Mi deseo era morirme allí mismo, pero los jóvenes borrachos del pueblo no estaban dispuestos a permitírmelo. Cada vez que me tiraba al suelo, me levantaban y me obligaban a seguirlos. En una de las ocasiones, vi a La Vache calle arriba, rodeada de gente por todos lados y a punto de asfixiarse: ella también estaba ensangrentada, ella también había probado el estoque de Gafas Verdes.

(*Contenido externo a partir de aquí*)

(** An authorised user turn of another session comes in between. *)
Definition demo_other : FenceSystem :=
  {| store := set_connection (append_history {| history_session_id := [2%N]; history_id := [9%N]; history_kind := lit "user_turn" |}
                (connection (store demo_denied))) (store demo_denied);
     log := log demo_denied |}.
Lemma demo_other_stays : stays 1 7 demo_denied demo_other.
Proof.
  eapply rtc_l; [|constructor]. split; [|by vm_compute].
  pose proof (step_append {| history_session_id := [2%N]; history_id := [9%N]; history_kind := lit "user_turn" |}
                (store demo_denied) (log demo_denied)) as S.
  destruct demo_denied as [s l] eqn:E. unfold demo_other. rewrite E. apply S. by exists 9%N.
Qed.

Lemma denied_family_stays_denied_witness : family demo_other demo_key = Some (demo_record Denied (Some GuardianDenied) 20).
Proof.
  apply (denied_family_stays_denied demo_denied demo_other demo_key _ 7 demo_denied_reachable); try (vm_compute; reflexivity).
  exact demo_other_stays.
Defined.

Lemma demo_again_stays : stays 1 7 demo_admitted demo_again.
Proof.
  eapply rtc_l; [split; [exact demo_released_step|by vm_compute]|].
  eapply rtc_l; [split; [exact demo_again_step|by vm_compute]|constructor].
Qed.

Lemma family_is_claimed_once_witness :
  EvReleased (demo_claim 100) ∈ [EvClaimed (demo_claim 101); EvReleased (demo_claim 100)] \/
  EvDropped (demo_claim 100) ∈ [EvClaimed (demo_claim 101); EvReleased (demo_claim 100)].
Proof.
  apply (family_is_claimed_once demo_admitted demo_again demo_key (demo_record StateAdmitted None 30) 7 _ (demo_claim 101)
           demo_admitted_reachable); try (vm_compute; reflexivity).
  - exact demo_again_stays.
  - apply elem_of_cons. by left.
Defined.

Lemma demo_released_reachable : reachable demo_released.
Proof. exact (fence_reachable_step _ _ demo_admitted_reachable demo_released_step). Qed.

Lemma lost_claim_is_powerless_witness : ~ owns demo_again (demo_claim 100).
Proof.
  apply (lost_claim_is_powerless demo_released demo_again (demo_claim 100) [EvClaimed (demo_claim 101)] demo_released_reachable).
  - rewrite demo_released_log, demo_admitted_log. do 3 (apply elem_of_cons; right). by apply list_elem_of_singleton.
  - intros (r & E & _). vm_compute in E. discriminate E.
  - eapply rtc_l; [exact demo_again_step|constructor].
  - vm_compute. reflexivity.
Defined.

Lemma demo_row_turn a : demo_row a = {| history_session_id := ulid_to_string (root_session_id demo_key);
  history_id := ulid_to_string a; history_kind := lit "user_turn" |}.
Proof. reflexivity. Qed.
Lemma demo_denied_older r : family demo_denied demo_key = Some r -> record_authority r <> 8%N.
Proof.
  assert (family demo_denied demo_key = Some (demo_record Denied (Some GuardianDenied) 20)) as -> by (vm_compute; reflexivity).
  by intros [= <-].
Qed.
Lemma demo_denied_poisoned : poisoned (store demo_denied) = false.
Proof. vm_compute. reflexivity. Qed.

Lemma new_authority_reopens_witness :
  let '(s', r) := begin_review_at None demo_key 8 demo_sha 60 102
                    (set_connection (append_history (demo_row 8) (connection (store demo_denied))) (store demo_denied)) in
  r = Ok (Claimed (claim_of (new_record demo_key 8 demo_sha 60 102))) /\
  fence (connection s') demo_key = Some (new_record demo_key 8 demo_sha 60 102).
Proof.
  exact (new_authority_reopens demo_denied demo_key 8 (demo_row 8) demo_sha 60 102 demo_denied_reachable
           demo_denied_poisoned (proj1 demo_wf) (proj2 demo_wf) ltac:(done) (demo_row_turn 8) demo_denied_older).
Defined.
(* ===== verification/PermissionFlow.v ===== *)
(** * Permission of a tool effect (src/src/tool/context.rs, src/src/agent/mod.rs,
    src/src/tool/permission_guardian.rs)

    From the request of a tool to the moment its effect starts: the access mode and the workspace
    boundary, the automatic reviewer ([AgentPermissionGuardian]) and its claim on the retry fence,
    the hand-over to the human prompt, the ticket ([ToolEffectAdmission]) and its admission.  The
    asynchronous flow is cut at the points where it waits: [begin_guardian_review], the answer of
    the model (an argument of [settle_review]), [confirm_after_review], the answer of the prompt
    (an argument of [confirm_after_prompt]) and [admit_effect] may be separated by steps of others.  The
    run owner is the one of [RunOwners], reached through its interface [ControlWorld]. *)
From S2P Require Import Prelude.
From S2P Require Import Text.
From S2P Require Import TurnOutcome.
From S2P Require Import RunControl.
From S2P Require Import RunOwners.
From S2P Require Import RunOwnersFacts.
From S2P Require Import PermissionFence.
From S2P Require Import PermissionFenceFacts.
From S2P Require Import PermissionFenceSystem.
From S2P Require Import PermissionFenceTheorems.

(** ** Requests and the workspace boundary *)

Inductive AccessKind := List | Search | Read | Edit | Shell.
Inductive AccessMode := DefaultMode | AutoReview | FullAccess.
#[export] Instance AccessKind_eq_dec : EqDecision AccessKind.
Proof. solve_decision. Defined.
#[export] Instance AccessMode_eq_dec : EqDecision AccessMode.
Proof. solve_decision. Defined.

Inductive PermissionRisk :=
  | DestructiveDelete | MoveOrRename | Network | ExternalConnection | ConfiguredLocalService
  | ProtectedWorkspaceAuthority | ExternalMutation | ExternalDestructiveOperation | UnclassifiedShell.

(** The fields of [PermissionRequest] that decide; the others are shown to the reviewer. *)
Record PermissionRequest := { access : AccessKind; outside_workspace : bool; risks : list PermissionRisk }.

(** [WorkspaceWrite] carries a sandbox profile, an identity here. *)
Inductive ProcessSandboxPlan := NoProcess | WorkspaceWrite (profile : N) | Unrestricted.

Definition workspace_boundary_allows (request : PermissionRequest) : bool :=
  if outside_workspace request || negb (is_empty (risks request)) then false
  else match access request with List | Search | Read | Edit | Shell => true end.

Definition access_mode_allows_permission (access_mode : AccessMode) (request : PermissionRequest) : bool :=
  match access_mode with
  | FullAccess => true
  | DefaultMode | AutoReview => workspace_boundary_allows request
  end.

Definition approved_process_sandbox_plan (access : AccessKind) : ProcessSandboxPlan :=
  match access with Shell => Unrestricted | _ => NoProcess end.

(** ** The automatic reviewer *)

Inductive PermissionRiskLevel := Low | Medium | High | Critical | Unknown.
Inductive PermissionGuardianDecision := Allow | AskUser | Deny.

Record PermissionGuardianAssessment := { risk_level : PermissionRiskLevel; rationale : text }.

(** [PermissionGuardianAssessment::decision] *)
Definition decision (a : PermissionGuardianAssessment) : PermissionGuardianDecision :=
  match risk_level a with
  | Low | Medium => Allow
  | High | Unknown => AskUser
  | Critical => Deny
  end.

Inductive PermissionGuardianError :=
  | GuardianRequest (reason : text)
  | GuardianCancelled
  | GuardianInvalidDecision (reason : text)
  | TotalDeadline (milliseconds : N)
  | RetryFenced (reason : text)
  | UnfencedAdmission (reason : text).

(** [Display for PermissionGuardianError] and [Display for StorageError] *)
Definition guardian_error_text (e : PermissionGuardianError) : text :=
  match e with
  | GuardianRequest r => lit "guardian request failed: " ++ r
  | GuardianCancelled => lit "permission review was cancelled"
  | GuardianInvalidDecision r => lit "guardian returned an invalid risk assessment: " ++ r
  | TotalDeadline ms => lit "permission review exceeded its total deadline of " ++ show_N ms ++ lit " milliseconds"
  | RetryFenced r => lit "permission retry fence blocked the equivalent elevated effect: " ++ r
  | UnfencedAdmission r => lit "automatic permission admission failed before a durable retry fence could be established: " ++ r
  end.
Definition storage_error_text (e : StorageError) : text :=
  match e with Sqlite m => lit "storage sqlite error: " ++ m | Message m => m end.

Definition permission_retry_fence_outcome (r : result PermissionGuardianAssessment PermissionGuardianError)
    : option PermissionRetryFenceOutcome :=
  match r with
  | Ok assessment => match decision assessment with Allow => None | Deny | AskUser => Some GuardianDenied end
  | Err (GuardianInvalidDecision _) => Some InvalidDecision
  | Err (TotalDeadline _) => Some DeadlineExceeded
  | Err (GuardianRequest _) => Some GuardianError
  | Err (GuardianCancelled | RetryFenced _ | UnfencedAdmission _) => None
  end.

Definition require_owned_permission_fence_transition (transition : result PermissionReviewTransition StorageError)
    (operation : text) : result unit PermissionGuardianError :=
  match transition with
  | Ok TransitionApplied => Ok tt
  | Ok TransitionNotOwned =>
      Err (UnfencedAdmission (lit "permission retry fence lost durable ownership while " ++ operation))
  | Err error =>
      Err (UnfencedAdmission (lit "could not prove durable permission retry-fence ownership while " ++ operation ++
                              lit ": " ++ storage_error_text error))
  end.

(** The leases [AgentPermissionGuardian] holds. *)
Record AgentPermissionGuardian :=
  { pending_retry_lease : option PermissionReviewClaim; review_retry_lease : option PermissionReviewClaim }.

(** What the clock and SQLite do during one segment: the time, the failure of the statement, and
    whether the lock is busy and which statements fail when a lease is dropped. *)
Record Env := { env_now : Z; env_io : option text; env_busy : bool; env_drop_io : option text * option text * option text * option text }.

Section Guardian.
Context `{Ulid}.

Definition drop_lease (e : Env) (lease : PermissionReviewClaim) (s : SqlitePermissionRetryFenceStore)
    : SqlitePermissionRetryFenceStore :=
  let '(io1, io2, io3, io4) := env_drop_io e in lease_drop (env_busy e) io1 io2 io3 io4 lease s.

(** Assignment to a field drops the lease it held. *)
Definition drop_held (e : Env) (held : option PermissionReviewClaim) (s : SqlitePermissionRetryFenceStore)
    : SqlitePermissionRetryFenceStore :=
  match held with Some lease => drop_lease e lease s | None => s end.

(** [review_inner] up to the claim; [show_blocked] and [show_changed] render the refusals. *)
Definition begin_guardian_review (show_blocked : PermissionRetryFenceRecord -> text) (show_changed : option N -> text)
    (e : Env) (root : SessionId) (generation : N) (family_version : N) (family_sha256 identity_sha256 : text) (review : N)
    (g : AgentPermissionGuardian) (s : SqlitePermissionRetryFenceStore)
    : SqlitePermissionRetryFenceStore * AgentPermissionGuardian * result unit PermissionGuardianError :=
  match key_new root family_version family_sha256 with
  | Err error => (s, g, Err (GuardianRequest (storage_error_text error)))
  | Ok fence_key =>
    match begin_review_at (env_io e) fence_key generation identity_sha256 (env_now e) review s with
    | (s, Err error) => (s, g, Err (GuardianRequest (storage_error_text error)))
    | (s, Ok (Claimed lease)) =>
        (drop_held e (pending_retry_lease g) s,
         {| pending_retry_lease := Some lease; review_retry_lease := review_retry_lease g |}, Ok tt)
    | (s, Ok (Blocked record)) => (s, g, Err (RetryFenced (show_blocked record)))
    | (s, Ok (BeginAuthorityChanged current)) => (s, g, Err (GuardianRequest (show_changed current)))
    end
  end.

(** [AgentPermissionGuardian::review] once [review_inner] has ended with [r]; [None] is a panic. *)
Definition settle_review (e : Env) (r : result PermissionGuardianAssessment PermissionGuardianError)
    (g : AgentPermissionGuardian) (s : SqlitePermissionRetryFenceStore)
    : option (SqlitePermissionRetryFenceStore * AgentPermissionGuardian * result PermissionGuardianAssessment PermissionGuardianError) :=
  match pending_retry_lease g with
  | None =>
    Some (s, g,
      match r with
      | Err (GuardianCancelled | RetryFenced _) => r
      | Err (UnfencedAdmission _) => r
      | Err error => Err (UnfencedAdmission (guardian_error_text error))
      | Ok _ => Err (UnfencedAdmission (lit "Guardian returned a decision without a durable retry-fence claim"))
      end)
  | Some lease =>
    let taken := {| pending_retry_lease := None; review_retry_lease := review_retry_lease g |} in
    let keep s := (drop_held e (review_retry_lease g) s,
                   {| pending_retry_lease := None; review_retry_lease := Some lease |}, r) in
    let settle (p : SqlitePermissionRetryFenceStore * result PermissionReviewTransition StorageError) operation :=
      let '(s, t) := p in
      match require_owned_permission_fence_transition t (lit operation) with
      | Ok _ => (drop_lease e lease s, taken, r)
      | Err error => (drop_lease e lease s, taken, Err error)
      end in
    let fence_outcome := permission_retry_fence_outcome r in
    match r with
    | Ok assessment =>
      match decision assessment with
      | Allow =>
        let '(s, t) := mark_allowed_pending (env_io e) lease (env_now e) s in
        match require_owned_permission_fence_transition t (lit "recording Guardian Allow") with
        | Ok _ => Some (keep s)
        | Err error => Some (drop_lease e lease s, taken, Err error)
        end
      | AskUser => Some (keep s)
      | Deny =>
        match fence_outcome with
        | Some out => Some (settle (mark_denied (env_io e) lease out (env_now e) s) "recording Guardian non-allow")
        | None => None
        end
      end
    | Err (GuardianInvalidDecision _ | TotalDeadline _ | GuardianRequest _) => Some (keep s)
    | Err _ =>
      match fence_outcome with
      | Some out => Some (settle (mark_denied (env_io e) lease out (env_now e) s) "recording Guardian non-allow")
      | None => Some (settle (release (env_io e) lease s) "releasing cancelled or failed Guardian review")
      end
    end
  end.
(** C38. A checkpoint built from messages replays exactly those messages, with the metadata of every tool
    message back in its place. *)
Theorem checkpoint_round_trip messages protected c : from_messages messages protected = Ok c -> messages_of c = Ok messages.
Proof.
  unfold from_messages. pose proof (take_metadata_restored 0 messages) as E. destruct (take_metadata 0 messages) as [stripped metadata].
  cbn [fst snd] in E. destruct (validate _) as [[]|e] eqn:Ev; cbn [and_then]; [|done]. intros [= <-].
  unfold messages_of. rewrite Ev. cbn [and_then checkpoint_messages tool_metadata]. f_equal. exact E.
Qed.
End Checkpoint.

Definition demo_messages : list (ModelMessage Tree) :=
  [UserMessage (lit "go");
   AssistantToolCalls None [{| call_id := lit "a"; tool_name := lit "read"; arguments_json := lit "{}" |};
                            {| call_id := lit "b"; tool_name := lit "list"; arguments_json := lit "{}" |}] None;
   ToolMessage (lit "b") (lit "list") (lit "x") (TBool true); ToolMessage (lit "a") (lit "read") (lit "y") TNull].

Lemma checkpoint_round_trip_witness : exists c, from_messages demo_messages 1 = Ok c /\ messages_of c = Ok demo_messages.
Proof.
  destruct (from_messages demo_messages 1) as [c|e] eqn:E; [|vm_compute in E; discriminate E].
  exists c. split; [reflexivity|exact (checkpoint_round_trip demo_messages 1 c E)].
Defined.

Casi no recuerdo lo que sucedió a continuación. No era capaz de sostenerme sobre mis cuatro patas. Gracias a que, al final, para burlarse aún más de nosotras, aquella gentuza nos echó a la fuente. Y no sólo porque el frescor del agua nos reanimó, sino también porque vimos una escapatoria. Se trataba de unos troncos de árbol que, apilados en forma de escalera, subían hasta el borde del muro de la plaza. Nos bastaba con subir por aquella rústica escalera para saltar al otro lado y quedar libres.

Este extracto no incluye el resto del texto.